Le parole della Merkel, dopo aver oltrepassato il cancello con la famigerata scritta “Arbeit macht frei” (il lavoro rende liberi), sono una presa di coscienza definitiva sul nazismo: «È accaduto, dunque può accadere di nuovo», ha detto citando Primo Levi e ripetendo più volte «questa storia va raccontata, mai dimenticare. Soprattutto per la Germania, non è possibile lasciarsi la Shoah alle spalle. La responsabilità tedesca per crimini che la mente umana neppure può afferrare è parte della nostra identità nazionale e non può avere fine. Tirare una linea con questo passato, per i tedeschi, è impossibile».
Le parole della Merkel hanno un grande valore storico, ma anche politico davanti alle minacce per il mondo di oggi: «In questi giorni è necessario dirlo in modo chiaro. Perché viviamo un preoccupante razzismo, una crescente intolleranza, un’ondata di delitti d’odio. Viviamo un attacco ai valori fondamentali della democrazia liberale e un pericoloso revisionismo storico al servizio di una disprezzo diretto verso alcuni gruppi umani».

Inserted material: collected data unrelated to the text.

(** * parseidf: the IDF lexer, grammar and aggregator of [parseidf.py]

    The module is a PLY program: five lexer rules ([t_COMMENT], [t_newline],
    [t_VALUE], [t_COMMA], [t_SEMICOLON]), eight grammar rules ([p_idffile]
    ... [p_valuelist_multiple]) and [parse], which runs PLY's LALR(1) engine
    over them.  The embedding keeps that shape:

    - Python text is a list of Unicode code points;
    - the rule regexes are terms of a small regex syntax, run by a
      backtracking matcher with Python's [re] priorities (greedy
      repetition, first alternative first);
    - [token] is PLY's [Lexer.token()]: rules tried in PLY's order, the
      rule functions called on the candidate token;
    - [step]/[run] are PLY's shift/reduce loop on the LALR(1) table of the
      grammar, pulling tokens from the lexer on demand and calling the
      [p_*] functions on reduction;
    - [parse_file] reads a path of a file system given as a function, in
      Python's text mode (universal newlines), and [main] is the
      [__main__] block: what it prints, call by call and stream by
      stream, and its exit status. *)

From Stdlib Require Import String Ascii List NArith ZArith Bool Lia.
From Stdlib Require Import DecimalString Permutation Sorted.
Import ListNotations.

Set Implicit Arguments.

(** ** Python strings *)

Definition char := N.
Definition str := list char.

Definition TAB : char := 9%N.
Definition LF : char := 10%N.
Definition CR : char := 13%N.
Definition SPACE : char := 32%N.
Definition BANG : char := 33%N.
Definition ASTERISK : char := 42%N.
Definition COMMA_CHAR : char := 44%N.
Definition SEMICOLON_CHAR : char := 59%N.

(** A literal of ASCII text as code points. *)
Definition txt (s : string) : str := map N_of_ascii (list_ascii_of_string s).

Per questo è importante la Giornata della Memoria, occasione per riflettere in Germania come in Italia, di un mondo sempre più conflittuale, diviso tra nazionalismi, guerre e terrorismo.
La foto sopra: «Razzismo e antisemitismo sono morbi maligni che demoliscono paesi e popoli, nessuna democrazia e società ne è immune». A dirlo è stato il presidente israeliano Reuven Rivlin, aprendo il 23 gennaio a Gerusalemme il Forum mondiale sull’Olocausto, un evento con oltre 41 capi di Stato in occasione del 75esimo anniversario della liberazione del campo di sterminio di Auschwitz. Per l’Italia presente Sergio Mattarella che ha reso omaggio alle vittime dell’Olacausto nel museo della Yad Vashem.